First, remembering to accept what we can control and what we can’t. There is more to get done in any workday than is reasonable to ask of someone. We have to be kind to ourselves when we find that we can’t get to something. The best we can do is prioritize the most important things (and sometimes that’s going to be our mental health, our kids, doctor’s appointments, etc.) and understand that some of the other stuff may have to wait. The second is a quote that I heard by a writer named G.K. Chesterton: “Anything worth doing is worth doing poorly.” The idea is that exercising for 10 minutes once a week is better than not exercising at all. This principle can apply to a lot of things. Don’t get frustrated that you might not be able to cook a healthy meal every day, but figure out what you can do with your resources and time.
By: Alia White, Financial Administrative Coordinator
Pandemic Life as a Student Parent: A Learning Specialist’s Journey
Shortly after Penn shut down in March 2020, I learned I was pregnant. I was tremendously excited, but there were moments of anxiety as I dealt with the pandemic and a huge life transition. I loved my life as a grad student at Penn and my work helped me stay grounded amongst chaos. Although the fatigue, nausea, and other pregnancy symptoms led to some rough patches, the strategies I learned as a busy doctoral student and a learning specialist at the Weingarten Learning Resources Center kept me on track. I had a weekly planner where I kept important deadlines, grouped into different categories so they were easier to remember. On days where I felt overwhelmed or exhausted, I wrote a few encouraging words in my planner to help me stay calm. At Weingarten, supporting students over Zoom and working through their challenges together helped me feel connected.
In December, my son was born and eight weeks later I returned to being a student and my fellowship at Weingarten. Many of the time management and study strategies I had previously relied on were now impossible. For example, I often recommend mapping out a weekly and daily schedule as a great way to get started with better time management. Dr. Rashmi Kumar’s Structure the Unstructured Time post provides a helpful guide. Now that I was caring for my son most days, my schedule was extremely unpredictable. Sometimes he would nap for 2-3 hours when I could get work done, other days he might nap in 20 minute increments or not at all.
Through a mom blogger, I learned a new phrase that became my mantra: “Flexible routine: not rigid schedule!” Each day, I have one or two priorities in mind. I still find it hard, but I am learning to think more about the big picture of my week, versus getting too caught up in what I can’t get done some days. I know I will get to each and every task, it just may take longer than I had anticipated. That is okay.

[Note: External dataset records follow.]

(* ===== verification/UploadSystem.v ===== *)
(** * The uploader at work: producers, spill file and control plane

    [step] interleaves [Enqueue] (informer goroutines) with the pieces of the
    [Run] loop: the snapshot, taking a batch, and sending it.  The control
    plane is an arbitrary policy that decides, from everything it received so
    far, whether a batch is acknowledged.  The calls to the file system succeed or
    fail as the predicate [may] of the steps allows: any way at all
    ([any_files]), or with a healthy spill file ([spill_healthy]).  The
    state keeps the log of transmissions, the events handed in, and the events
    acknowledged.  [run_once_steps] shows that an iteration of [Run] is a
    sequence of these steps. *)

From S2P Require Import Prelude GoStrings Protocol Config Metrics GoTime Backoff Uploader.
From Stdlib Require Import Permutation Ascii.
Local Open Scope Z_scope.

(** The log of transmissions: each batch with whether it was acknowledged. *)
Abbreviation log := (list (InventoryBatch * bool)).

Section UploadSystem.
Context `{EventCodec} {codable : InventoryEvent -> Prop} `{!EventCodecLaws codable}.
Context (policy : log -> InventoryBatch -> bool) (cfg : Config).

(** The control plane: the policy answers, the log grows. *)
#[local] Instance logged_sender : BatchSender log := {
  send b w :=
    (if policy w b then inr (Some (mkInventoryAck true (Batch_Seq b) "")) else inl false,
     w ++ [(b, policy w b)]);
}.

Record system := mkSystem {
  y_u : Uploader;
  y_flight : list InventoryEvent;   (* the batch taken and not yet answered *)
  y_log : log;
  y_in : list InventoryEvent;       (* everything to upload, in order of arrival *)
  y_acked : list InventoryEvent;    (* deltas acknowledged, in order *)
  y_spilled : bool;                 (* the spill file has been used *)
}.

(** [Enqueue] will spill. *)
Definition full (u : Uploader) : bool := negb (Z.of_nat (length (u_buf u)) <? u_capacity u).

(** What the file system does to the calls of a step: persisting each number,
    spilling, opening the spill file for a replay and removing it afterwards. *)
Record files := mkFiles { fs_seq : Z -> seq_io; fs_spill : spill_io; fs_opened : bool; fs_removed : bool }.

(** The spill file never fails; the file of the sequence number may. *)
Definition spill_healthy (fs : files) : Prop := fs_spill fs = spill_ok /\ fs_opened fs = true /\ fs_removed fs = true.

(** No call fails. *)
Definition all_healthy (fs : files) : Prop := spill_healthy fs /\ forall n, fs_seq fs n = seq_ok.

(** Spilling works; opening the file again and removing it may fail. *)
Definition spills_written (fs : files) : Prop := fs_spill fs = spill_ok.

Definition any_files (fs : files) : Prop := True.

Definition all_ok : files := mkFiles (fun _ => seq_ok) spill_ok true true.

Lemma all_ok_healthy : all_healthy all_ok.
Proof. done. Qed.

(** A piece of the [Run] loop, whose snapshot holds [snap], on a file system that
    does what [may] allows. *)
Inductive loop_step (may : files -> Prop) (snap : list InventoryEvent) : system -> system -> Prop :=
| sl_snapshot fs u w i a sp ok u' w' :
    may fs -> u_needSnapshot u = true -> sendSnapshot cfg (fs_seq fs) snap u w = Done (ok, u', w') ->
    loop_step may snap (mkSystem u [] w i a sp)
      (mkSystem (if ok then set_needSnapshot u' false else u') [] w' i a sp)
| sl_take fs u w i a sp b u' :
    may fs -> u_needSnapshot u = false -> take_batch (fs_opened fs) (fs_removed fs) batchSize u = Done (b, u') ->
    loop_step may snap (mkSystem u [] w i a sp) (mkSystem u' b w i a sp)
| sl_sent fs u fl w i a sp u' w' :
    may fs -> fl <> [] -> sendBatch cfg (fs_seq fs) fl false u w = (true, u', w') ->
    loop_step may snap (mkSystem u fl w i a sp) (mkSystem u' [] w' i (a ++ fl) sp)
| sl_failed fs u fl w i a sp u' w' :
    may fs -> fl <> [] -> sendBatch cfg (fs_seq fs) fl false u w = (false, u', w') ->
    loop_step may snap (mkSystem u fl w i a sp) (mkSystem (set_needSnapshot (requeueFront fl u') true) [] w' i a sp).

(** [Enqueue] in an informer goroutine. *)
Definition enqueue (io : spill_io) (ev : InventoryEvent) (s : system) : system :=
  mkSystem (Enqueue io ev (y_u s)) (y_flight s) (y_log s) (y_in s ++ [ev]) (y_acked s) (y_spilled s || full (y_u s)).

Inductive step (may : files -> Prop) : system -> system -> Prop :=
| sy_enqueue fs s ev : may fs -> spillable (codable:=codable) ev -> step may s (enqueue (fs_spill fs) ev s)
| sy_loop snap s s' : loop_step may snap s s' -> step may s s'.

(** A fresh process over the files a previous one left: a readable spill file
    counts as events to upload. *)
Definition initial (capacity : Z) (left : list InventoryEvent) (seqfile : option string) : system :=
  mkSystem (NewWithCapacity capacity
              (mkDisk (if (length left =? 0)%nat then None else Some (encode_spill left)) seqfile))
    [] [] left [] (negb (length left =? 0)%nat).

(** ** What sending leaves alone *)

(** Buffer, spill file and limits. *)
Definition same_events (u u' : Uploader) : Prop :=
  u_buf u' = u_buf u /\ u_spillOpen u' = u_spillOpen u /\ d_spill (u_disk u') = d_spill (u_disk u) /\
  u_capacity u' = u_capacity u /\ u_maxBatchBytes u' = u_maxBatchBytes u.

Lemma sendBatch_same io evs f u w ok u' w' :
  sendBatch cfg io evs f u w = (ok, u', w') -> same_events u u'.
Proof.
  unfold sendBatch, persistSeq. destruct (send _ _) as [[|] ?]; intros ?; simplify_eq; try done.
  by destruct (io _) as [[] []].
Qed.

Lemma same_events_trans a b c : same_events a b -> same_events b c -> same_events a c.
Proof. unfold same_events. intuition congruence. Qed.

Lemma send_snapshot_same io snap u w :
  exists ok u' w', sendSnapshot cfg io snap u w = Done (ok, u', w') /\ same_events u u'.
Proof.
  unfold sendSnapshot.
  assert (forall fuel evs u w, (length evs <= fuel)%nat ->
    exists ok u' w', snapshot_loop fuel cfg io evs u w = Done (ok, u', w') /\ same_events u u') as Hgen;
    [|by apply Hgen].
  clear. induction fuel as [|fuel IH]; intros evs u w Hl.
  { destruct evs; [|simpl in Hl; lia]. simpl. by eexists _, _, _. }
  destruct evs as [|ev evs]; [simpl; by eexists _, _, _|]. cbn [snapshot_loop].
  destruct (batchLen_total (ev :: evs) batchSize (u_maxBatchBytes u)) as (n & -> & Hn & _); [done|done|].
  cbn [outcome_bind].
  destruct (sendBatch _ _ _ _ _ _) as [[ok u'] w'] eqn:Hs. apply sendBatch_same in Hs as Hsame.
  destruct ok; [|by eexists _, _, _].
  destruct (IH (drop (Z.to_nat n) (ev :: evs)) u' w') as (ok & u2 & w2 & -> & Hs2).
  { rewrite length_drop. simpl in *. lia. }
  eexists _, _, _. split; [done|]. by eapply same_events_trans.
Qed.

(** Sending a snapshot always terminates without panic: every round sends at
    least one event, so a snapshot of [n] events needs at most [n] rounds,
    whatever the control plane answers; and it never touches the buffered
    events. *)
Theorem send_snapshot_total io snap u w :
  exists ok u' w', sendSnapshot cfg io snap u w = Done (ok, u', w') /\ same_events u u'.
Proof. apply send_snapshot_same. Qed.

(** ** No event is lost *)

(** The spill file holds exactly [sp]. *)
Definition spill_holds (u : Uploader) (sp : list InventoryEvent) : Prop :=
  Forall (spillable (codable:=codable)) sp /\
  ((d_spill (u_disk u) = None /\ sp = []) \/
   (d_spill (u_disk u) = Some (encode_spill sp) /\ sp <> [])).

I want to end with a positive outcome of my new schedule. Being forced to work in small chunks of 20-30 minutes has led to increased creativity and motivation for writing. Somehow I ended up with a 65-page dissertation proposal which I will defend in May! Before my son was born, I often set aside one day a week for writing tasks, but much of that time would be spent on distractions like social media or texting friends. Writing in short chunks almost every day and taking lots of time in between to think about the logical arguments of my proposal has led to a much more positive experience, and helped me become a stronger writer. I would recommend this strategy for any student who is struggling with writing.